- _Instructions for the task_
Scan the entries for the word "Hids". Every line that has it should be copied.

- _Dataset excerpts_
------------------------------------
(** X12. A call for one phone leaves every other phone alone: on a store
    with unique identifiers, the sessions of a phone [q] are the very
    same after [start_otp] or [verify_otp] for a phone that normalises to
    something else, and the identities of [q] are the very same after
    [register_identity] for such a phone. *)
Theorem other_phones_untouched {unicode : UnicodeCase} (st : Store)
    (q : str) :
  wf st ->
  (forall payload randint now now_insert st',
     normalize_phone (start_phone payload) <> q ->
     fst (start_otp (Some st) payload randint now now_insert) = Some st' ->
     sessions_of q st' = sessions_of q st
     /\ latest_session q st' = latest_session q st)
  /\ (forall payload now now_update st',
        normalize_phone (verify_phone payload) <> q ->
        fst (verify_otp (Some st) payload now now_update) = Some st' ->
        sessions_of q st' = sessions_of q st
        /\ latest_session q st' = latest_session q st)
  /\ (forall payload now_update now_insert st',
        normalize_phone (reg_phone payload) <> q ->
        fst (register_identity (Some st) payload now_update now_insert)
        = Some st' ->
        identities_of q st' = identities_of q st).
Proof.
  intros Hwf.
  assert (Hlatest : forall a b,
            sessions_of q a = sessions_of q b ->
            latest_session q a = latest_session q b).
  { intros a b H. unfold latest_session, get_latest_otp, gets, find.
    unfold sessions_of in H. now rewrite H. }
  split; [|split].
  - intros payload randint now now_insert st' Hq H.
    apply start_otp_store in H. subst st'.
    assert (Hs : sessions_of q
                   {| otpsession :=
                        otpsession st ++
                        [{| otp_id := next_oid st;
                            otp_phone := normalize_phone (start_phone payload);
                            otp_code := Some (format_int (random_randint 100000 999999 randint));
                            otp_expires_at :=
                              Some (now + timedelta_minutes 5)%Z;
                            otp_verified := Some false;
                            otp_created_at := now_insert;
                            otp_updated_at := None |}];
                      identity := identity st;
                      next_oid := S (next_oid st) |}
                 = sessions_of q st).
    { unfold sessions_of. cbn [otpsession]. rewrite filter_app.
      cbn [filter otp_phone].
      apply PyStrFacts.eqb_neq in Hq. rewrite Hq. apply app_nil_r. }
    split; [exact Hs | now apply Hlatest].
  - intros payload now now_update st' Hq H.
    apply verify_otp_store in H as [->|(rec & Hl & _ & ->)]; [now split|].
    apply latest_session_Some in Hl as (Hin & Hp & _).
    assert (Hs : sessions_of q
                   (set_otpsession
                      (update_one (fun d => Nat.eqb (otp_id d) (otp_id rec))
                                  (set_verified now_update) (otpsession st))
                      st)
                 = sessions_of q st).
    { apply sessions_of_update; auto.
      - exact (wf_otp_unique Hwf).
      - now rewrite Hp. }
    split; [exact Hs | now apply Hlatest].
  - intros payload now_update now_insert st' Hq H.
    apply register_identity_store in H
      as [->|[(_ & ex & rest & Hids & ->)|(_ & _ & ->)]]; [reflexivity| |].
    + assert (Hin : In ex (identities_of
                             (normalize_phone (reg_phone payload)) st))
        by (rewrite Hids; now left).
      apply filter_In in Hin as [Hin Hp]. apply PyStrFacts.eqb_eq in Hp.
      apply identities_of_update_other; auto.
      * exact (wf_id_unique Hwf).
      * now rewrite Hp.
    + rewrite identities_of_app. cbn [new_identity id_phone].
      apply PyStrFacts.eqb_neq in Hq. rewrite Hq. apply app_nil_r.
Qed.

(** The verification of the spec's example, seen from another phone. *)
Lemma other_phones_untouched_witness :
  sessions_of (lit "+221770000000") Demo.verified
  = sessions_of (lit "+221770000000") Demo.started
  /\ latest_session (lit "+221770000000") Demo.verified
     = latest_session (lit "+221770000000") Demo.started.
Proof.
  assert (Hwf : wf Demo.started).
  { split; cbn; repeat constructor; intros []. }
  apply (proj1 (proj2 (@other_phones_untouched AsciiCase Demo.started
           (lit "+221770000000") Hwf))
           Demo.good_code 60000000%Z 60000000%Z Demo.verified).
  - intros H. vm_compute in H. discriminate H.
  - reflexivity.
Defined.

(* ================================================================== *)
(** ** Calls in sequence *)
(* ================================================================== *)

Section Flows.

Context {unicode : UnicodeCase}.

(** A document appended with a key above all the others comes first. *)
Lemma sort_desc_snoc_max {D} (key : D -> Z) (l : list D) (d : D) :
  Forall (fun x => (key x < key d)%Z) l ->
  exists rest, sort_desc key (l ++ [d]) = d :: rest.
Proof.
  induction 1 as [|x l Hx Hl [rest IH]]; simpl.
  - now exists [].
  - rewrite IH. cbn [insert_desc].
    destruct (Z.leb_spec (key d) (key x)); [lia|]. eauto.
Qed.

(** A session started after all the others of its phone is the latest. *)
Lemma latest_session_started (st : Store) (phone : str) (randint : Z)
    (now now_insert : datetime) :
  created_before now_insert phone st ->
  latest_session phone (started_store st phone randint now now_insert)
  = Some {| otp_id := next_oid st;
            otp_phone := phone;
            otp_code := Some (format_int (random_randint 100000 999999 randint));
            otp_expires_at := Some (now + timedelta_minutes 5)%Z;
            otp_verified := Some false;
            otp_created_at := now_insert;
            otp_updated_at := None |}.
Proof.
  intros Hb. unfold latest_session, get_latest_otp, gets, find,
    started_store. cbn [otpsession].
  rewrite filter_app. cbn [filter otp_phone].
  rewrite PyStrFacts.eqb_refl.
  destruct (@sort_desc_snoc_max _ otp_created_at
              (filter (fun d => PyStr.eqb (otp_phone d) phone)
                      (otpsession st))
              {| otp_id := next_oid st;
                 otp_phone := phone;
                 otp_code := Some (format_int (random_randint 100000 999999 randint));
                 otp_expires_at := Some (now + timedelta_minutes 5)%Z;
                 otp_verified := Some false;
                 otp_created_at := now_insert;
                 otp_updated_at := None |} Hb) as [rest ->].
  reflexivity.
Qed.

End Flows.

(** X13. The whole flow.  On a store with unique identifiers, when the
    session is started more than a millisecond after every other session
    of the phone, verifying with the code [start_otp] answered, under any
    spelling of the phone and at least a millisecond before five minutes
    have passed since the clock [start_otp] read, answers VERIFIED and
    leaves the phone verified; a registration for that phone that affirms
    and passes the KYC rules then succeeds.  The margins of a millisecond
    make the statement hold also when the stored times are cut to the
    millisecond. *)
Theorem start_verify_register {unicode : UnicodeCase} (st : Store)
    (sp : StartOtpRequest) (rng : Z) (now now_insert : datetime)
    (vp : VerifyOtpRequest) (now2 now_update : datetime) :
  let phone := normalize_phone (start_phone sp) in
  wf st ->
  created_before (now_insert - one_millisecond) phone st ->
  normalize_phone (verify_phone vp) = phone ->
  verify_code vp = format_int (random_randint 100000 999999 rng) ->
  (now2 + one_millisecond <= now + timedelta_minutes 5)%Z ->
  exists st1 st2 resp,
    start_otp (Some st) sp rng now now_insert = (Some st1, inr resp)
    /\ debug_code resp = verify_code vp
    /\ verify_otp (Some st1) vp now2 now_update
       = (Some st2,
          inr {| status := lit "VERIFIED"; resp_phone := phone |})
    /\ phone_verified phone st2
    /\ (forall rp t1 t2,
          normalize_phone (reg_phone rp) = phone ->
          reg_faith_affirmation rp = true ->
          pass (kyc_rule_engine (reg_country rp) (reg_name rp)
                                (reg_email rp)) = true ->
          snd (register_identity (Some st2) rp t1 t2) = inr (CREATED phone)
          \/ snd (register_identity (Some st2) rp t1 t2)
             = inr (UPDATED phone)).
Proof.
  intros phone Hwf Hb0 Hvp Hcode Hnow0.
  assert (Hb : created_before now_insert phone st).
  { unfold created_before in *. eapply Forall_impl; [|exact Hb0].
    unfold one_millisecond. cbn beta. intros; lia. }
  assert (Hnow : (now2 <= now + timedelta_minutes 5)%Z)
    by (unfold one_millisecond in Hnow0; lia).
  set (randint := rng) in *.
  set (new := {| otp_id := next_oid st;
                 otp_phone := phone;
                 otp_code :=
                   Some (format_int (random_randint 100000 999999 randint));
                 otp_expires_at := Some (now + timedelta_minutes 5)%Z;
                 otp_verified := Some false;
                 otp_created_at := now_insert;
                 otp_updated_at := None |}).
  set (st1 := started_store st phone randint now now_insert).
  assert (Hstart : start_otp (Some st) sp randint now now_insert
                   = (Some st1,
                      inr {| start_status := lit "OTP_SENT";
                             start_resp_phone := phone;
                             expires_in_sec := 300;
                             debug_code :=
                               format_int
                                 (random_randint 100000 999999 randint) |}))
    by apply start_otp_run.
  assert (Hwf1 : wf st1).
  { eapply wf_start_otp; [exact Hwf|]. now rewrite Hstart. }
  assert (Hl1 : latest_session phone st1 = Some new)
    by now apply latest_session_started.
  set (f := fun d => if Nat.eqb (otp_id d) (otp_id new)
                     then set_verified now_update d else d).
  set (st2 := set_otpsession (List.map f (otpsession st1)) st1).
  assert (Hverify : verify_otp (Some st1) vp now2 now_update
                    = (Some st2,
                       inr {| status := lit "VERIFIED";
                              resp_phone := phone |})).
  { rewrite verify_otp_run. cbv zeta. rewrite Hvp, Hl1.
    change (get_expires_at new now2) with (now + timedelta_minutes 5)%Z.
    rewrite (not_gt_false Hnow).
    rewrite code_differs_false by (cbn; now rewrite Hcode).
    now rewrite update_one_by_id by exact (wf_otp_unique Hwf1). }
  assert (Hv2 : phone_verified phone st2).
  { exists (set_verified now_update new). split; [|reflexivity].
    unfold st2. rewrite latest_session_map.
    - rewrite Hl1. cbn [option_map]. unfold f. now rewrite Nat.eqb_refl.
    - intros d. unfold f. now destruct (Nat.eqb _ _).
    - intros d. unfold f. now destruct (Nat.eqb _ _). }
  exists st1, st2. eexists. split; [exact Hstart|].
  split; [now rewrite Hcode|]. split; [exact Hverify|].
  split; [exact Hv2|].
  intros rp t1 t2 Hrp Hf Hk. rewrite <- Hrp in Hv2.
  rewrite register_identity_write by assumption. rewrite Hrp.
  destruct (find_one _ (identity st2)); auto.
Qed.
------------------------------------
- _Solution to the problem_
      as [->|[(_ & ex & rest & Hids & ->)|(_ & _ & ->)]]; [reflexivity| |].
        by (rewrite Hids; now left).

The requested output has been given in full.